» PROBLEM DETAILS
Go to the line below containing "if decide (u" and print exactly from there through the line containing "sameConversations (handlers.convManager h1)", both included. Print nothing else.

Stored data
Lemma HandleServers_settled (h : handlers.Handler) (msg : tgbotapi.Message)
    (n : http.Net) :
  sessionsAnonymous (handlers.convManager h) ->
  settled (senderOf msg) n (handlers.HandleServers h msg n).
Proof.
  intros Hm. unfold handlers.HandleServers.
  pose proof (GetTools_calls (handlers.apiClient h) n) as Hcalls.
  assert (Forall (sentBy (senderOf msg))
            [http.GET (api.baseURL (handlers.apiClient h) ++ "/tools")])
    as Hget by (constructor; [exact I|constructor]).
  destruct (api.GetTools _ n) as [[t|e] n']; simpl in Hcalls;
    (split; [exact Hm|eauto]).
Qed.

(** What [HandleMessage] replies and sends depends on the store only
    through the conversation identity it shows for the sender: the stored
    user identity is never read. *)
Lemma conversationOf_Start (m : conversation.Manager) (u u' : Z)
    (c : string) :
  conversation.conversationOf (conversation.StartConversation m u c) u' =
    if decide (u = u') then c else conversation.conversationOf m u'.
Proof.
  unfold conversation.conversationOf. rewrite GetSession_Start.
  destruct (decide (u = u')); reflexivity.
Qed.

Lemma HandleMessage_ignores_stored_identity (h1 h2 : handlers.Handler)
    (msg : tgbotapi.Message) (n : http.Net) :
  handlers.apiClient h1 = handlers.apiClient h2 ->
  sameConversations (handlers.convManager h1) (handlers.convManager h2) ->
  (handlers.HandleMessage h1 msg n).1.1 =
    (handlers.HandleMessage h2 msg n).1.1 /\
  (handlers.HandleMessage h1 msg n).2 = (handlers.HandleMessage h2 msg n).2 /\
  sameConversations
    (handlers.convManager (handlers.HandleMessage h1 msg n).1.2)
    (handlers.convManager (handlers.HandleMessage h2 msg n).1.2).
Proof.
  intros Hclient Hsame. unfold handlers.HandleMessage.
  change (match conversation.GetSession (handlers.convManager h1)
                  (tgbotapi.ID (tgbotapi.From msg)) with
          | Some s => conversation.ConversationID s
          | None => ""
          end)
    with (conversation.conversationOf (handlers.convManager h1)
            (senderOf msg)).
  change (match conversation.GetSession (handlers.convManager h2)
                  (tgbotapi.ID (tgbotapi.From msg)) with
          | Some s => conversation.ConversationID s
          | None => ""
          end)
    with (conversation.conversationOf (handlers.convManager h2)
            (senderOf msg)).
  rewrite Hclient, (Hsame (senderOf msg)).
  destruct (api.SendMessage _ _ n) as [[resp|e] n']; simpl.
  - split; [reflexivity|]. split; [reflexivity|].
    destruct (String.eqb _ ""); [|exact Hsame].
    intros u. simpl. rewrite !conversationOf_Start.
    destruct (decide (_ = u)); [reflexivity|apply Hsame].
  - split; [reflexivity|]. split; [reflexivity|]. exact Hsame.
Qed.

(** One turn of the update loop keeps the store anonymous; the exchanges
    it starts are sent on behalf of the sender of the update's message. *)
Lemma handleUpdate_settled (h : handlers.Handler) (update : tgbotapi.Update)
    (n : http.Net) :
  sessionsAnonymous (handlers.convManager h) ->
  sessionsAnonymous (handlers.convManager (main.handleUpdate h update n).1.2)
  /\
  exists new,
    http.calls (main.handleUpdate h update n).2 = (http.calls n ++ new)%list /\
    Forall (fun c =>
              exists m,
                tgbotapi.Update_Message update = Some m /\
                sentBy (senderOf m) c) new.
Proof.
  intros Hm. unfold main.handleUpdate.
  destruct (tgbotapi.Update_Message update) as [m|].
  2:{ split; [exact Hm|]. exists []. simpl. rewrite app_nil_r.
      split; [reflexivity|constructor]. }
  assert (settled (senderOf m) n
            (if IsCommand m
             then
               if String.eqb (Command m) "start"
               then handlers.HandleStart h m n
               else if String.eqb (Command m) "list"
               then handlers.HandleList h m n
               else if String.eqb (Command m) "servers"
               then handlers.HandleServers h m n
               else (tgbotapi.NewMessage
                       (tgbotapi.Chat_ID (tgbotapi.Chat_ m))
                       "Unknown command", h, n)
             else handlers.HandleMessage h m n)) as Hs.
  { destruct (IsCommand m); [|now apply HandleMessage_settled].
    destruct (String.eqb _ "start"); [now apply HandleStart_settled|].
    destruct (String.eqb _ "list"); [now apply HandleList_settled|].
    destruct (String.eqb _ "servers"); [now apply HandleServers_settled|].
    now apply settled_idle. }
  cbv zeta.
  destruct (if IsCommand m then _ else _) as [[reply h'] n'].
  destruct Hs as (Hm' & new & Hcalls & Hnew). simpl in *.
  split; [exact Hm'|]. exists new. split; [exact Hcalls|].
  eapply Forall_impl; [exact Hnew|]. intros c Hc. exists m. now split.
Qed.
Definition toList_conv (v : value) : result (list value) :=
  match v with
  | VList vs => Ok vs
  | VTuple vs => Ok vs
  | VDenseVector xs => Ok (map VFloat xs)
  | VSparseVector size indices xs => Ok (map VFloat (sparse_toArray size indices xs))
  | _ => Raise (TypeError "Could not convert value to list")
  end.

Fixpoint result_map {A B} (f : A -> result B) (l : list A) : result (list B) :=
  match l with
  | [] => Ok []
  | a :: l' =>
      rbind (f a) (fun b => rbind (result_map f l') (fun bs => Ok (b :: bs)))
  end.

Definition convert (c : converter) (v : value) : result value :=
  match c with
  | identity => Ok v
  | toString =>
      match v with
      | VStr s => Ok (VStr s)
      | _ => Raise (TypeError "Could not convert value to string type")
      end
  | toInt =>
      match v with
      | VInt n => rbind (float_of_int n) (fun _ => Ok (VInt n))
      | VFloat x =>
          if float_is_integer x then py_int (VFloat x)
          else Raise (TypeError "Could not convert value to int")
      | _ => Raise (TypeError "Could not convert value to int")
      end
  | toFloat =>
      if _is_numeric v then py_float v
      else Raise (TypeError "Could not convert value to float")
  | toListFloat =>
      match toList_conv v with
      | Ok vs =>
          if forallb _is_numeric vs
          then rbind (result_map py_float vs) (fun fs => Ok (VList fs))
          else Raise (TypeError "Could not convert value to list of floats")
      | Raise _ => Raise (TypeError "Could not convert value to list of floats")
      end
  | toListString =>
      match toList_conv v with
      | Ok vs =>
          if forallb _can_convert_to_string vs then Ok (VList vs)
          else Raise (TypeError "Could not convert value to list of strings")
      | Raise _ => Raise (TypeError "Could not convert value to list of strings")
      end
  end.

(** A [Params] instance: the [Param] attributes of its class, each with its
    [typeConverter], the values set by the user and the defaults. *)
Record Params := {
  declared : list (string * converter);
  paramMap : gmap string value;
  defaultParamMap : gmap string value
}.

Fixpoint declared_converter (name : string) (ds : list (string * converter))
  : option converter :=
  match ds with
  | [] => None
  | (n, c) :: ds' => if String.eqb name n then Some c else declared_converter name ds'
  end.

(** The [TypeError] that [_set] and [_setDefault] raise again with their own
    message; any other exception goes through unchanged. *)
Definition rewrap (prefix name : string) (e : exn) : exn :=
  match e with
  | TypeError msg =>
      TypeError (prefix ++ dquote ++ name ++ dquote ++ ". " ++ msg)
  | _ => e
  end.

Definition converted (prefix : string) (ds : list (string * converter))
    (name : string) (v : value) : result value :=
  match declared_converter name ds with
  | None => Raise (AttributeError ("object has no attribute " ++ name))
  | Some c =>
      if is_None v then Ok v
      else match convert c v with
           | Ok v' => Ok v'
           | Raise e => Raise (rewrap prefix name e)
           end
  end.

Definition with_param (self : Params) (name : string) (v : value) : Params :=
  {| declared := declared self;
     paramMap := <[name := v]> (paramMap self);
     defaultParamMap := defaultParamMap self |}.

Definition with_default (self : Params) (name : string) (v : value) : Params :=
  {| declared := declared self;
     paramMap := paramMap self;
     defaultParamMap := <[name := v]> (defaultParamMap self) |}.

» ANSWER FOR THIS EXERCISE
    if decide (u = u') then c else conversation.conversationOf m u'.
Proof.
  unfold conversation.conversationOf. rewrite GetSession_Start.
  destruct (decide (u = u')); reflexivity.
Qed.

Lemma HandleMessage_ignores_stored_identity (h1 h2 : handlers.Handler)
    (msg : tgbotapi.Message) (n : http.Net) :
  handlers.apiClient h1 = handlers.apiClient h2 ->
  sameConversations (handlers.convManager h1) (handlers.convManager h2) ->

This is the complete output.